Mizahın her zaman böyle keskin bir yanı var, ters tepiyor. Bırakın
Türkiye'yi, bütün dünya basınında yer aldı, çizerine insan hakları
ödülü getirdi. Bir Başbakan'ın kolay kolay kızmaması lazım
yani.
- Bu başınıza gelenleri çizseniz nasıl çizerdiniz?
- Şu anda çizmek için hiçbir istek duymuyorum.

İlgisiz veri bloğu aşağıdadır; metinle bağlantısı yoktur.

(** What is in the hand of the writer goes to the stream it is for. *)
Lemma fed_taken (l : loopyWriter W) it sid p : lp_wf_but None l -> estdStreams l !! sid = Some p -> fed l it p = data_on sid [it].
Proof.
  intros Hwf Hp. destruct it; try done. cbn. rewrite app_nil_r. destruct (Z.eqb_spec (df_streamID d) sid) as [->|Hne].
  - by rewrite bool_decide_true.
  - rewrite bool_decide_false; [done|]. intros Hp'. destruct (lw_estd _ _ Hwf sid p Hp) as (s & Hs & Hid & _).
    destruct (lw_estd _ _ Hwf _ p Hp') as (s' & Hs' & Hid' & _). congruence.
Qed.
(** [get] and [<-c.ch] *)
Lemma get_moves R e block gosched c g sid p :
  ep_inv R e -> ep_pc e = Getting block gosched -> open_buf e -> get block (t_controlBuf (ep_t e)) = Some (c, g) ->
  stream_bytes sid p (mkEP (set_controlBuf c (ep_t e)) (ep_l e)
    match g with
    | Item it => Handling it (block || gosched)
    | Nothing => if block then Waiting else Idling gosched
    | Failed _ => Returned
    end) = stream_bytes sid p e.
Proof.
  intros Hinv Hpc He Hget. destruct (Hinv ltac:(by rewrite Hpc)) as (k & fair & d & a & b & a' & b' & hi & r & [_ _ _ H4 _ _ _ _ _ _]).
  destruct H4 as [?|[items Hg]]; [unfold open_buf in He; congruence|]. destruct (get_ok block _ items ltac:(apply Hg)) as (c1 & g1 & E & Hwf & Hgot & _).
  rewrite Hget in E. injection E as <- <-. rewrite He in Hwf, Hgot. subst g.
  assert (Eq : queued (set_controlBuf c (ep_t e)) = list.tail items).
  { unfold queued. cbn. destruct (q_takeAll_ok (clist c) (list.tail items)) as (q & -> & _); [apply Hwf|done]. }
  unfold stream_bytes. cbn [ep_l ep_t ep_pc]. rewrite Eq, (good_queued _ _ _ _ _ _ _ Hg), Hpc.
  destruct items as [|it items]; [by destruct block|]. cbn [taken list.tail]. change (it :: items) with ([it] ++ items). by rewrite (data_on_app sid [it] items).
Qed.
Lemma served_moves R ch e e' l em l1 sid p :
  ep_inv R e -> enc_room (ep_l e) -> runs (ep_pc e) = true -> waits (ep_pc e) = false -> taken (ep_pc e) = [] -> open_buf e ->
  runs (ep_pc e') = true -> open_buf e' -> taken (ep_pc e') = [] -> estdStreams (ep_l e) !! sid = Some p ->
  processData wr (shared e) = Some (l, (em, None)) -> settle ch e l1 None (ep_pc e') = Moves e' ->
  l1 = l \/ l1 = set_lw l (flush (lw l)) -> stream_bytes sid p e' = stream_bytes sid p e.
Proof.
  intros Hinv Hroom Hrun Hwt Htk He Hrun' He' Htk' Hp Hd Hset Hl1.
  eapply (writer_moves R ch e e' Turn l (flush (lw l)) l1 sid p); try done; [by eapply st_turn| |by rewrite Htk].
  destruct (processData_opens wr (shared e) l _ Hd) as (_ & Hw & _). by destruct Hl1 as [-> | ->].
Qed.
Lemma writer_delivery R ch e e' sid p :
  ep_inv R e -> enc_room (ep_l e) -> writer_step ch e = Moves e' -> open_buf e -> runs (ep_pc e') = true -> open_buf e' ->
  estdStreams (ep_l e) !! sid = Some p -> stream_bytes sid p e' = stream_bytes sid p e.
Proof.
  intros Hinv Hroom Hstep He Hrun' He' Hp. unfold writer_step in Hstep.
  assert (Hwf : runs (ep_pc e) = true -> lp_wf_but None (shared e)).
  { intros Hr. destruct (Hinv Hr) as (c & fair & d & a & b & a' & b' & hi & r & [H1 _ H3 _ _ _ _ _ _ _]).
    by destruct (shared_reach e c fair H1 H3) as [f1 [? _]%(reach_wf wr rangeOrder rangeOrder_all)]. }
  destruct (ep_pc e) as [block g| |it g|g|g| | |] eqn:Hpc; try done.
  - destruct (t_cbLocked _); [done|]. destruct (get block _) as [[c x]|] eqn:Eg; [|done]. injection Hstep as <-. by eapply get_moves.
  - assert (Hq : forall c, receive (t_controlBuf (ep_t e)) = Some c -> clist c = clist (t_controlBuf (ep_t e))).
    { intros c. unfold receive. destruct (ControlBuf.ch _); [|done]. by intros [= <-]. }
    destruct (receive _) as [c|]; case_bool_decide; try done; [destruct (takeDone ch); [by injection Hstep as <-|]| |];
      injection Hstep as <-; try done; unfold stream_bytes, queued; cbn; rewrite (Hq c eq_refl), Hpc; done.
  - destruct (handle _ _ _ _ _ _) as [[l er]|] eqn:Eh; [|done]. destruct (settle_runs _ _ _ _ _ _ Hstep Hrun') as [-> Ep].
    destruct (Hinv ltac:(by rewrite Hpc)) as (c & fair & d & a & b & a' & b' & hi & r & [_ H2 _ _ _ H6 H7 H8 H9 _]).
    rewrite Hpc in H7, H8, H9. apply Forall_cons in H9 as [H9 _]. destruct (item_link e it a b a' b' H2 H6 H7 H8 H9) as [Hok _].
    eapply (writer_moves R ch e e' (Handled it) l (lw l) l sid p); rewrite ?Hpc, ?Ep; try done; [by eapply st_handle|by left| |].
    + apply (handle_opens wr _ _ rangeOrder (shared e) it l None Eh).
    + by apply fed_taken; [apply Hwf|].
  - destruct (processData _ _) as [[l [em er]]|] eqn:Ep; [|done]. destruct (settle_runs _ _ _ _ _ _ Hstep Hrun') as [-> Epc].
    by eapply (served_moves R ch e e' l em l); rewrite ?Hpc, ?Epc; [..|left].
  - destruct (processData _ _) as [[l [em er]]|] eqn:Ep; [|done].
    destruct em; cbn [negb] in Hstep; [destruct (g && small (lw l))|]; destruct (settle_runs _ _ _ _ _ _ Hstep Hrun') as [-> Epc];
      eapply (served_moves R ch e e' l); rewrite ?Hpc, ?Epc; try done; first [by left|by right].
  - destruct (loopyEnds _); [| |done]; by injection Hstep as <-.
Qed.
(** ** The theorem *)

Lemma newServer_some {Q : Type} `{!Queue Q cbItem} c ev now : config_ok c -> ev_wf ev ->
  exists t : @H2Transport Q, newServer c ev false now = Some t /\ idle_conn t /\ t_FrameSize t = configFrameSize c /\ t_closed t = false.
Proof.
  intros Hc Hev. unfold newServer. rewrite Add_self by done. cbn [mbind option_bind]. eexists. split; [done|].
  split; [|done]. split; [done|apply newControlBuffer_wf|done|done].
Qed.

(** What a side of the connection agreed to: the settings left to its writer and
    the sizes it uses. *)
Definition server_agreed {Q : Type} `{!Queue Q cbItem} (cc sc : H2Config) (t : @H2Transport Q) : Prop :=
  cb_wf (t_controlBuf t) [ItInSettings (clientLeft cc)] /\
  t_maxSendHeaderListSize t = Some (default 10485760 (Transport.MaxHeaderListSize cc)) /\
  t_FrameSize t = (if MaxFrameSize cc =? 0 then configFrameSize sc else Z.min (configFrameSize sc) (MaxFrameSize cc)) /\
  t_closed t = false.
Definition client_agreed {Q : Type} `{!Queue Q cbItem} (sc : H2Config) (t : @H2Transport Q) : Prop :=
  cb_wf (t_controlBuf t) [ItInSettings (serverLeft sc)] /\
  t_maxConcurrentStreams t = serverMaxStreams sc /\ t_streamQuota t = serverMaxStreams sc /\
  t_maxSendHeaderListSize t = Transport.MaxHeaderListSize sc /\
  t_FrameSize t = http2MaxFrameLen.

Section Agree.
Context {Q : Type} `{!Queue Q cbItem}.
Context (rangeActive : gmap Z loc -> list (Z * loc)) (chunkCap : Z -> Z) (wrErr : nat -> option frameErr).
Context (chunkCap_enough : forall n, n <= chunkCap n) (writes : forall n, wrErr n = None).
Context (cc sc : H2Config) (evc evs : Events) (now : Z).
Context (Hcc : config_ok cc) (Hsc : config_ok sc) (Hevc : ev_wf evc) (Hevs : ev_wf evs).
Abbreviation tc0 := (newClient (Q := Q) cc evc now).

Lemma StartConn_ok :
  exists b up, StartConn rangeActive wrErr cc tc0 = Started (clientPreface ++ b ++ up) tc0 /\
    wire b (SettingsFrame (mkFH true FrameSettings 0 (6 * len (clientSettings cc)) 0) (clientSettings cc ≫= setting_bytes)) /\
    writeFrames wrErr 2 (clientUpdate cc) = Ret up.
Proof.
  unfold StartConn. rewrite writes, startConn_eq. destruct (clientSettings_ok cc Hcc) as [Hs Hn].
  destruct (writeFrames_settings wrErr 1 (clientSettings cc) (clientUpdate cc) writes Hs ltac:(lia) (clientUpdate_ok cc Hcc))
    as (b & up & -> & Hw & Hu). rewrite writes. by exists b, up.
Qed.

- Kırgın mısınız gazetenize?
- Kırgın değilim ama gazetenin uzun yıllardır takındığı bu soğuk
tavır beni zaten üzmekteydi, herkes biliyordu.
- Tavır derken?
- Mesela gazete taşındı, gittim hevesle... Kendime bir masa
bulamadım, herkese yemek kartı dağıtıldı ben bir türlü edinemedim.
Bu gibi lafa gelmeyecek, küçük şeyler oldu.
- Sizi istemiyorlar mıydı acaba?
- Beni isteyip istemedikleri hiç aklıma gelmedi, ben işimi
yapıyordum. Hele ki emeklilikten sonra karşılıklı yükümlülüğümüz
yoktu gazeteyle, ne onlar beni çalıştırmak zorundaydılar, ne ben
çalışmak zorundaydım. Çizdiğimi gönderiyordum, gayet düzgün şekilde
kullanıyorlardı. Bir sorun yoktu.
- Sonrası için planınız var mı?
- Biraz kendimle ilgilenmek ve arşivimi elden geçirmek istiyorum.